> _Brief_
Copy every record exactly, with nothing left out.

··········

(* ===== verification/JsString.v ===== *)
(** JavaScript strings as lists of UTF-16 code units, with the string
    operations the form uses. *)
From Stdlib Require Import List Bool Arith Lia ZArith NArith.
From Stdlib Require Import String Ascii.
From Stdlib Require DecimalPos.
Export String.StringSyntax.
From S2P Require Import Prelude.
Import List ListNotations.
Open Scope list_scope.

Definition jsstr := list N.

Definition js (s : String.string) : jsstr :=
  map Ascii.N_of_ascii (String.list_ascii_of_string s).
Arguments js s%_string_scope.

(** ** Code-unit classes of the ECMAScript grammar *)

Definition in_range (lo hi c : N) : bool := (lo <=? c)%N && (c <=? hi)%N.

(** [\d]: the decimal digits. *)
Definition is_digit (c : N) : bool := in_range 48 57 c.

Definition is_ascii_lower (c : N) : bool := in_range 97 122 c.

Definition is_ascii_upper (c : N) : bool := in_range 65 90 c.

(** LineTerminator: LF, CR, LS, PS; these are what [.] does not match. *)
Definition is_line_terminator (c : N) : bool :=
  existsb (N.eqb c) [10; 13; 8232; 8233]%N.

(** [\s]: WhiteSpace (TAB, VT, FF, ZWNBSP and the Unicode Space_Separator
    code units) together with LineTerminator. *)
Definition is_js_whitespace (c : N) : bool :=
  existsb (N.eqb c) [9; 11; 12; 32; 160; 5760; 8239; 8287; 12288; 65279]%N
  || in_range 8192 8202 c || is_line_terminator c.

(** Strict equality [===] of two strings: same code units in order. *)
Fixpoint js_eqb (a b : jsstr) : bool :=
  match a, b with
  | [], [] => true
  | x :: a', y :: b' => N.eqb x y && js_eqb a' b'
  | _, _ => false
  end.

(** ** [String.prototype.padStart] *)

(** A string value is a sequence of 16-bit code units. *)
Definition code_units_ok (s : jsstr) : bool := forallb (fun c => (c <? 65536)%N) s.

(** StringPad(S, maxLength, fillString, start): no padding when the string
    is already long enough or the filler is empty; otherwise the filler,
    repeated and truncated to the missing length, goes in front. *)
Definition pad_start (s : jsstr) (max_len : nat) (fill : jsstr) : jsstr :=
  if max_len <=? length s then s
  else match fill with
       | [] => s
       | _ => let fill_len := max_len - length s in
              firstn fill_len (concat (repeat fill fill_len)) ++ s
       end.

Fixpoint uint_cus (u : Decimal.uint) : jsstr :=
  match u with
  | Decimal.Nil => []
  | Decimal.D0 u => 48%N :: uint_cus u
  | Decimal.D1 u => 49%N :: uint_cus u
  | Decimal.D2 u => 50%N :: uint_cus u
  | Decimal.D3 u => 51%N :: uint_cus u
  | Decimal.D4 u => 52%N :: uint_cus u
  | Decimal.D5 u => 53%N :: uint_cus u
  | Decimal.D6 u => 54%N :: uint_cus u
  | Decimal.D7 u => 55%N :: uint_cus u
  | Decimal.D8 u => 56%N :: uint_cus u
  | Decimal.D9 u => 57%N :: uint_cus u
  end.

(** Number::toString for an integral Number: an optional minus sign and the
    shortest decimal digit string. *)
Definition string_of_Z (z : Z) : jsstr :=
  match Z.to_int z with
  | Decimal.Pos u => uint_cus u
  | Decimal.Neg u => 45%N :: uint_cus u
  end.

(** Reading a digit string back: the inverse of [uint_cus]. *)
Definition digit_of_cu (c : N) : option (Decimal.uint -> Decimal.uint) :=
  match c with
  | 48%N => Some Decimal.D0 | 49%N => Some Decimal.D1 | 50%N => Some Decimal.D2
  | 51%N => Some Decimal.D3 | 52%N => Some Decimal.D4 | 53%N => Some Decimal.D5
  | 54%N => Some Decimal.D6 | 55%N => Some Decimal.D7 | 56%N => Some Decimal.D8
  | 57%N => Some Decimal.D9 | _ => None
  end.

Fixpoint parse_uint (s : jsstr) : option Decimal.uint :=
  match s with
  | [] => Some Decimal.Nil
  | c :: s' =>
      match digit_of_cu c, parse_uint s' with
      | Some d, Some u => Some (d u)
      | _, _ => None
      end
  end.

(** A non-empty digit string read as a non-negative integer. *)
Definition parse_nonneg (s : jsstr) : option Z :=
  match s with
  | [] => None
  | _ => option_map Z.of_uint (parse_uint s)
  end.

Example js_ex : js "ab" = [97%N; 98%N].
Proof. reflexivity. Qed.

Example js_app : js "a" ++ [98%N] = js "ab".
Proof. reflexivity. Qed.

Lemma js_eqb_eq a b : js_eqb a b = true <-> a = b.
Proof.
  revert b; induction a as [|x a IH]; intros [|y b]; simpl;
    try (split; congruence).
  rewrite andb_true_iff, N.eqb_eq, IH.
  split; [intros [-> ->]; reflexivity | intros H; injection H as -> ->; auto].
Qed.

Lemma js_eqb_refl a : js_eqb a a = true.
Proof. apply js_eqb_eq. reflexivity. Qed.

Example string_of_Z_ex : string_of_Z 1990 = js "1990" /\ string_of_Z (-7) = js "-7"
                         /\ string_of_Z 0 = js "0".
Proof. repeat split; reflexivity. Qed.

Lemma concat_repeat_single (x : N) k : concat (repeat [x] k) = repeat x k.
Proof. induction k as [|k IH]; simpl; [reflexivity | now rewrite IH]. Qed.

(** Padding with ["0"] puts exactly the missing number of zeros in front. *)
Lemma pad_start_zero s n : pad_start s n (js "0") = repeat 48%N (n - length s) ++ s.
Proof.
  unfold pad_start. destruct (Nat.leb_spec n (length s)) as [H|H].
  - now replace (n - length s) with 0 by lia.
  - change (js "0") with [48%N]. rewrite concat_repeat_single, firstn_all2;
      [reflexivity | rewrite repeat_length; lia].
Qed.

Lemma parse_uint_cus u : parse_uint (uint_cus u) = Some u.
Proof. induction u; simpl; try rewrite IHu; reflexivity. Qed.

Lemma uint_cus_digits u : forallb is_digit (uint_cus u) = true.
Proof. induction u; simpl; rewrite ?IHu; reflexivity. Qed.

Lemma uint_cus_nonempty_pos (p : positive) : uint_cus (Pos.to_uint p) <> [].
Proof.
  intros H. apply (f_equal parse_uint) in H. rewrite parse_uint_cus in H.
  simpl in H. injection H as H. apply (f_equal Pos.of_uint) in H.
  rewrite DecimalPos.Unsigned.of_to in H. discriminate.
Qed.

Lemma parse_nonneg_nonempty s :
  s <> [] -> parse_nonneg s = option_map Z.of_uint (parse_uint s).
Proof. destruct s; [congruence | reflexivity]. Qed.

(** [String(z)] of a non-negative integer reads back as [z]. *)
Lemma parse_string_of_Z z : (0 <= z)%Z -> parse_nonneg (string_of_Z z) = Some z.
Proof.
  intros Hz. unfold string_of_Z. destruct z as [|p|p]; [reflexivity| |lia].
  simpl. rewrite parse_nonneg_nonempty by apply uint_cus_nonempty_pos.
  rewrite parse_uint_cus. simpl. unfold Z.of_uint.
  now rewrite DecimalPos.Unsigned.of_to.
Qed.

(** [String(z)] of a non-negative integer is a non-empty digit string. *)
Lemma string_of_Z_digits z : (0 <= z)%Z ->
  forallb is_digit (string_of_Z z) = true /\ string_of_Z z <> [].
Proof.
  intros Hz. unfold string_of_Z. destruct z as [|p|p]; [split; [reflexivity | discriminate]| |lia].
  simpl. split; [apply uint_cus_digits | apply uint_cus_nonempty_pos].
Qed.

Lemma code_units_ok_app a b : code_units_ok (a ++ b) = code_units_ok a && code_units_ok b.
Proof. apply forallb_app. Qed.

··········

> _Your response_
(* ===== verification/JsString.v ===== *)
(** JavaScript strings as lists of UTF-16 code units, with the string
    operations the form uses. *)
From Stdlib Require Import List Bool Arith Lia ZArith NArith.
From Stdlib Require Import String Ascii.
From Stdlib Require DecimalPos.
Export String.StringSyntax.
From S2P Require Import Prelude.
Import List ListNotations.
Open Scope list_scope.

Definition jsstr := list N.

Definition js (s : String.string) : jsstr :=
  map Ascii.N_of_ascii (String.list_ascii_of_string s).
Arguments js s%_string_scope.

(** ** Code-unit classes of the ECMAScript grammar *)

Definition in_range (lo hi c : N) : bool := (lo <=? c)%N && (c <=? hi)%N.

(** [\d]: the decimal digits. *)
Definition is_digit (c : N) : bool := in_range 48 57 c.

Definition is_ascii_lower (c : N) : bool := in_range 97 122 c.

Definition is_ascii_upper (c : N) : bool := in_range 65 90 c.

(** LineTerminator: LF, CR, LS, PS; these are what [.] does not match. *)
Definition is_line_terminator (c : N) : bool :=
  existsb (N.eqb c) [10; 13; 8232; 8233]%N.

(** [\s]: WhiteSpace (TAB, VT, FF, ZWNBSP and the Unicode Space_Separator
    code units) together with LineTerminator. *)
Definition is_js_whitespace (c : N) : bool :=
  existsb (N.eqb c) [9; 11; 12; 32; 160; 5760; 8239; 8287; 12288; 65279]%N
  || in_range 8192 8202 c || is_line_terminator c.

(** Strict equality [===] of two strings: same code units in order. *)
Fixpoint js_eqb (a b : jsstr) : bool :=
  match a, b with
  | [], [] => true
  | x :: a', y :: b' => N.eqb x y && js_eqb a' b'
  | _, _ => false
  end.

(** ** [String.prototype.padStart] *)

(** A string value is a sequence of 16-bit code units. *)
Definition code_units_ok (s : jsstr) : bool := forallb (fun c => (c <? 65536)%N) s.

(** StringPad(S, maxLength, fillString, start): no padding when the string
    is already long enough or the filler is empty; otherwise the filler,
    repeated and truncated to the missing length, goes in front. *)
Definition pad_start (s : jsstr) (max_len : nat) (fill : jsstr) : jsstr :=
  if max_len <=? length s then s
  else match fill with
       | [] => s
       | _ => let fill_len := max_len - length s in
              firstn fill_len (concat (repeat fill fill_len)) ++ s
       end.

Fixpoint uint_cus (u : Decimal.uint) : jsstr :=
  match u with
  | Decimal.Nil => []
  | Decimal.D0 u => 48%N :: uint_cus u
  | Decimal.D1 u => 49%N :: uint_cus u
  | Decimal.D2 u => 50%N :: uint_cus u
  | Decimal.D3 u => 51%N :: uint_cus u
  | Decimal.D4 u => 52%N :: uint_cus u
  | Decimal.D5 u => 53%N :: uint_cus u
  | Decimal.D6 u => 54%N :: uint_cus u
  | Decimal.D7 u => 55%N :: uint_cus u
  | Decimal.D8 u => 56%N :: uint_cus u
  | Decimal.D9 u => 57%N :: uint_cus u
  end.

(** Number::toString for an integral Number: an optional minus sign and the
    shortest decimal digit string. *)
Definition string_of_Z (z : Z) : jsstr :=
  match Z.to_int z with
  | Decimal.Pos u => uint_cus u
  | Decimal.Neg u => 45%N :: uint_cus u
  end.

(** Reading a digit string back: the inverse of [uint_cus]. *)
Definition digit_of_cu (c : N) : option (Decimal.uint -> Decimal.uint) :=
  match c with
  | 48%N => Some Decimal.D0 | 49%N => Some Decimal.D1 | 50%N => Some Decimal.D2
  | 51%N => Some Decimal.D3 | 52%N => Some Decimal.D4 | 53%N => Some Decimal.D5
  | 54%N => Some Decimal.D6 | 55%N => Some Decimal.D7 | 56%N => Some Decimal.D8
  | 57%N => Some Decimal.D9 | _ => None
  end.

Fixpoint parse_uint (s : jsstr) : option Decimal.uint :=
  match s with
  | [] => Some Decimal.Nil
  | c :: s' =>
      match digit_of_cu c, parse_uint s' with
      | Some d, Some u => Some (d u)
      | _, _ => None
      end
  end.

(** A non-empty digit string read as a non-negative integer. *)
Definition parse_nonneg (s : jsstr) : option Z :=
  match s with
  | [] => None
  | _ => option_map Z.of_uint (parse_uint s)
  end.

Example js_ex : js "ab" = [97%N; 98%N].
Proof. reflexivity. Qed.

Example js_app : js "a" ++ [98%N] = js "ab".
Proof. reflexivity. Qed.

Lemma js_eqb_eq a b : js_eqb a b = true <-> a = b.
Proof.
  revert b; induction a as [|x a IH]; intros [|y b]; simpl;
    try (split; congruence).
  rewrite andb_true_iff, N.eqb_eq, IH.
  split; [intros [-> ->]; reflexivity | intros H; injection H as -> ->; auto].
Qed.

Lemma js_eqb_refl a : js_eqb a a = true.
Proof. apply js_eqb_eq. reflexivity. Qed.

Example string_of_Z_ex : string_of_Z 1990 = js "1990" /\ string_of_Z (-7) = js "-7"
                         /\ string_of_Z 0 = js "0".
Proof. repeat split; reflexivity. Qed.

Lemma concat_repeat_single (x : N) k : concat (repeat [x] k) = repeat x k.
Proof. induction k as [|k IH]; simpl; [reflexivity | now rewrite IH]. Qed.

(** Padding with ["0"] puts exactly the missing number of zeros in front. *)
Lemma pad_start_zero s n : pad_start s n (js "0") = repeat 48%N (n - length s) ++ s.
Proof.
  unfold pad_start. destruct (Nat.leb_spec n (length s)) as [H|H].
  - now replace (n - length s) with 0 by lia.
  - change (js "0") with [48%N]. rewrite concat_repeat_single, firstn_all2;
      [reflexivity | rewrite repeat_length; lia].
Qed.

Lemma parse_uint_cus u : parse_uint (uint_cus u) = Some u.
Proof. induction u; simpl; try rewrite IHu; reflexivity. Qed.

Lemma uint_cus_digits u : forallb is_digit (uint_cus u) = true.
Proof. induction u; simpl; rewrite ?IHu; reflexivity. Qed.

Lemma uint_cus_nonempty_pos (p : positive) : uint_cus (Pos.to_uint p) <> [].
Proof.
  intros H. apply (f_equal parse_uint) in H. rewrite parse_uint_cus in H.
  simpl in H. injection H as H. apply (f_equal Pos.of_uint) in H.
  rewrite DecimalPos.Unsigned.of_to in H. discriminate.
Qed.

Lemma parse_nonneg_nonempty s :
  s <> [] -> parse_nonneg s = option_map Z.of_uint (parse_uint s).
Proof. destruct s; [congruence | reflexivity]. Qed.

(** [String(z)] of a non-negative integer reads back as [z]. *)
Lemma parse_string_of_Z z : (0 <= z)%Z -> parse_nonneg (string_of_Z z) = Some z.
Proof.
  intros Hz. unfold string_of_Z. destruct z as [|p|p]; [reflexivity| |lia].
  simpl. rewrite parse_nonneg_nonempty by apply uint_cus_nonempty_pos.
  rewrite parse_uint_cus. simpl. unfold Z.of_uint.
  now rewrite DecimalPos.Unsigned.of_to.
Qed.

(** [String(z)] of a non-negative integer is a non-empty digit string. *)
Lemma string_of_Z_digits z : (0 <= z)%Z ->
  forallb is_digit (string_of_Z z) = true /\ string_of_Z z <> [].
Proof.
  intros Hz. unfold string_of_Z. destruct z as [|p|p]; [split; [reflexivity | discriminate]| |lia].
  simpl. split; [apply uint_cus_digits | apply uint_cus_nonempty_pos].
Qed.

Lemma code_units_ok_app a b : code_units_ok (a ++ b) = code_units_ok a && code_units_ok b.
Proof. apply forallb_app. Qed.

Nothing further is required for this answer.